Sunday, January 13, 2013

Slow Cooker

It's my favorite time. I'm in a slow cooker of imagery.  Things are churning and burning and simmering too.  I hear and see my story everywhere: in a song, in a pair of shoes, in the shadows that flicker on my wall in the late afternoon.  Some days the words fly out and others just one or two or none.  It's the hardest and yet the most fulfilling time.  Keep going. Keep going.

in front of me

'snowdrifts like gray snow cones'

blank slate

Friday, August 31, 2012

Well That Part's Done

Well I've been meaning to write so often over the last couple of weeks.  The magic of color and the glory of sound happened simultaneously.  That in between Jack's FIRST birthday and Molly's SEVENTH left me composing posts in my head in bed at night instead of publishing them.  What an incredible journey. On Friday of last week I crossed off my very last note for color.  I turned the pile of paper over with a satisfied breath and then felt a sudden wave of emotion knowing I was letting go of the film.  Setting it out into the world to find it's way.  What a rush.
The last week my mind has been suddenly filled with images and sound bites over the last two years.  The first call from my producing partner Jason Potash when he read an early draft.  The first pitch meeting at an agency while battling morning sickness.  Location scouts in Michigan.  Getting talent!  Losing talent.  Getting new better talent!  Raising money. Losing money.  Pushing the film.  Meeting Gina Resnick and being told we'd 'have to shoot in NY'. Having JACK.  Getting back into pre-production with a brand new baby.  Missing when Molly lost her second tooth and missing HER for 5 weeks too long apart.  Buying proper Director shoes.  Toasting the 100th roll of film.

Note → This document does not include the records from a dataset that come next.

(** [s * n] of Python on a text. *)
Fixpoint repeat_string (s : string) (n : nat) : string :=
  match n with
  | O => ""
  | S n' => s +:+ repeat_string s n'
  end.

(** The state threaded through [infer_vicuna]: the world, the requests
    posted so far and the lines printed so far. *)
Record vicuna_state (World : Type) :=
  { v_world : World; v_sent : list request; v_stdout : list stdout_line }.

Arguments v_world {World}.
Arguments v_sent {World}.
Arguments v_stdout {World}.

(** [infer_vicuna(prompt, model_name)]: the returned text and the state
    after the call. *)
Definition infer_vicuna {World : Type}
    (ollama : World -> request -> (string + string) * World)
    (prompt model_name : string) (st : vicuna_state World)
  : string * vicuna_state World :=
  let req := {| req_model := model_name; req_prompt := PText prompt;
                req_stream := false |} in
  let '(reply, w) := ollama (v_world st) req in
  let '(outputs, failure) :=
    match reply with
    | inr response => (response, [])
    | inl e => ("", [PrintedOllamaFailed e])
    end in
  (outputs,
   {| v_world := w;
      v_sent := v_sent st ++ [req];
      v_stdout :=
        v_stdout st ++ failure
        ++ [Printed (repeat_string "-" 20);
            Printed ("user: " +:+ prompt);
            Printed ("vicuna: " +:+ outputs);
            Printed (repeat_string "-" 20)] |}).

(** [c] with a capital letter A..Z turned into its small letter, and every
    other character as it is. *)
Definition ascii_lower_char (c : ascii) : ascii :=
  if in_range 65 90 c then ascii_of_N (code c + 32) else c.
(** Lines 116-134.  The sizes of the two lists are natural numbers here: they
    are [int] in Qt 5 and narrowed to [int] in Qt 6, which loses nothing for
    a list of fewer than 2^31 parts. *)
Definition is_version_supported (version min_version : string) : bool :=
  let version_parts := QString.split "." version in
  let min_version_parts := QString.split "." min_version in
  let max_parts := Nat.max (List.length version_parts) (List.length min_version_parts) in
  version_loop version_parts min_version_parts max_parts 0.



(** ** The world outside the plugin *)

(** The build target: [Q_OS_LINUX], [Q_OS_MACOS], or neither (Windows). *)
Inductive Platform := Q_OS_LINUX | Q_OS_MACOS | Q_OS_OTHER.

(** The function table [NDIlib_v6] as far as the plugin uses it: what
    [initialize()] and [version()] return ([destroy()] returns nothing). *)
Record NDIlib_v6 := {
  initialize : bool;
  version : string
}.

(** What happens when the file at a path is opened as a library. *)
Inductive Image :=
| Unloadable (errorString : string)      (* QLibrary::load() returns false *)
| NoEntryPoint                           (* resolve("NDIlib_v6_load") is null *)
| EntryPoint (result : option NDIlib_v6) (* what NDIlib_v6_load() returns *).

(** Macros that other files of the build define, the environment, the file
    system as Qt shows it, and the user in front of the dialog. *)
Record World := {
  platform : Platform;
  NDILIB_LIBRARY_NAME : string;
  NDI_OFFICIAL_WEB_URL : string;
  applicationDirPath : string;
  qgetenv : string -> string;                       (* empty when unset *)
  cleanPath : string -> string;                     (* QDir::cleanPath *)
  absoluteFilePath : string -> string -> string;    (* QDir(dir).absoluteFilePath(name) *)
  files_in : string -> list string;                 (* the files of a directory, in QDir's order *)
  is_regular_file : string -> bool;                 (* QFileInfo: exists() && isFile() *)
  image : string -> Image;
  clicks_install : bool
}.

(** ** Program state *)

(** A [QLibrary] object on the heap: its address and the file it names. *)
Record QLibrary := {
  address : nat;
  fileName : string
}.

Definition QLibrary_eqb (a b : QLibrary) : bool :=
  (address a =? address b)%nat && String.eqb (fileName a) (fileName b).

Inductive LogLevel := LOG_ERROR | LOG_INFO | LOG_DEBUG.

(** What the plugin does to the outside, in order. *)
Inductive Event :=
| EvLog (level : LogLevel) (message : string)
| EvEntryList (location : string)          (* QDir::entryList *)
| EvFileInfo (path : string)               (* QFileInfo exists / isFile *)
| EvNew (lib : QLibrary)                   (* new QLibrary(path) *)
| EvLoad (lib : QLibrary) (ok : bool)      (* QLibrary::load() *)
| EvResolve (lib : QLibrary) (found : bool)
| EvEntry (lib : QLibrary)                 (* the call lib_load() *)
| EvDelete (lib : QLibrary)                (* delete loaded_lib *)
| EvInitialize (ndi : NDIlib_v6)
| EvVersion (ndi : NDIlib_v6)
| EvDestroy (ndi : NDIlib_v6)
| EvDialog
| EvOpenUrl (url : string)
| EvRegisterSource (name : string)
| EvRegisterOutput (name : string).

(** The two globals, the heap of [QLibrary] objects and the trace. *)
Record State := {
  loaded_lib : option QLibrary;      (* QLibrary *loaded_lib, None = nullptr *)
  ndiLib : option NDIlib_v6;         (* const NDIlib_v6 *ndiLib *)
  next_address : nat;
  live : list QLibrary;              (* objects created and not deleted *)
  isLoaded : list QLibrary;          (* objects whose load() succeeded *)
  trace : list Event
}.

Definition initial_state : State :=
  {| loaded_lib := None; ndiLib := None; next_address := 1;
     live := []; isLoaded := []; trace := [] |}.

(** ** A state monad for the plugin's code *)

Definition M (A : Type) : Type := State -> A * State.

Definition ret {A} (a : A) : M A := fun s => (a, s).

Definition bind {A B} (m : M A) (k : A -> M B) : M B :=
  fun s => let '(a, s') := m s in k a s'.

Declare Scope plugin_scope.
Delimit Scope plugin_scope with plugin.
Notation "x <- m ;; k" := (bind m (fun x => k))
  (at level 61, m at next level, right associativity) : plugin_scope.
Notation "m ;; k" := (bind m (fun _ => k))
  (at level 61, right associativity) : plugin_scope.
Local Open Scope plugin_scope.

Definition emit (e : Event) : M unit :=
  fun s => (tt, {| loaded_lib := loaded_lib s; ndiLib := ndiLib s;
                   next_address := next_address s; live := live s;
                   isLoaded := isLoaded s; trace := trace s ++ [e] |}).

Definition obs_log (level : LogLevel) (message : string) : M unit :=
  emit (EvLog level message).

Definition get_loaded_lib : M (option QLibrary) := fun s => (loaded_lib s, s).
Definition get_ndiLib : M (option NDIlib_v6) := fun s => (ndiLib s, s).

Definition set_loaded_lib (v : option QLibrary) : M unit :=
  fun s => (tt, {| loaded_lib := v; ndiLib := ndiLib s;
                   next_address := next_address s; live := live s;
                   isLoaded := isLoaded s; trace := trace s |}).

Definition set_ndiLib (v : option NDIlib_v6) : M unit :=
  fun s => (tt, {| loaded_lib := loaded_lib s; ndiLib := v;
                   next_address := next_address s; live := live s;
                   isLoaded := isLoaded s; trace := trace s |}).

(** [new QLibrary(path, nullptr)]: a fresh object. *)
Definition new_QLibrary (path : string) : M QLibrary :=
  fun s =>
    let lib := {| address := next_address s; fileName := path |} in
    (lib, {| loaded_lib := loaded_lib s; ndiLib := ndiLib s;
             next_address := S (next_address s); live := lib :: live s;
             isLoaded := isLoaded s; trace := trace s ++ [EvNew lib] |}).

(** [lib->load()]. *)
Definition QLibrary_load (w : World) (lib : QLibrary) : M bool :=
  fun s =>
    let ok := match image w (fileName lib) with Unloadable _ => false | _ => true end in
    (ok, {| loaded_lib := loaded_lib s; ndiLib := ndiLib s;
            next_address := next_address s; live := live s;
            isLoaded := if ok then lib :: isLoaded s else isLoaded s;
            trace := trace s ++ [EvLoad lib ok] |}).

Definition QLibrary_errorString (w : World) (lib : QLibrary) : string :=
  match image w (fileName lib) with Unloadable e => e | _ => EmptyString end.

The EDIT. The month off. The seemingly endless search for the end title song.  The gorgeous strings that came to life in Prague.  Collaborating with Matthew and listening to score with the baby monitor in the background.  Telling the story with color.  What a great ride. I'm so grateful to everyone who came on this part of the journey with me.
For now it's wait and see time.  Which will be interesting.  And I'll have to learn even more patience.  But boy am I ready.  Ready for whatever comes next.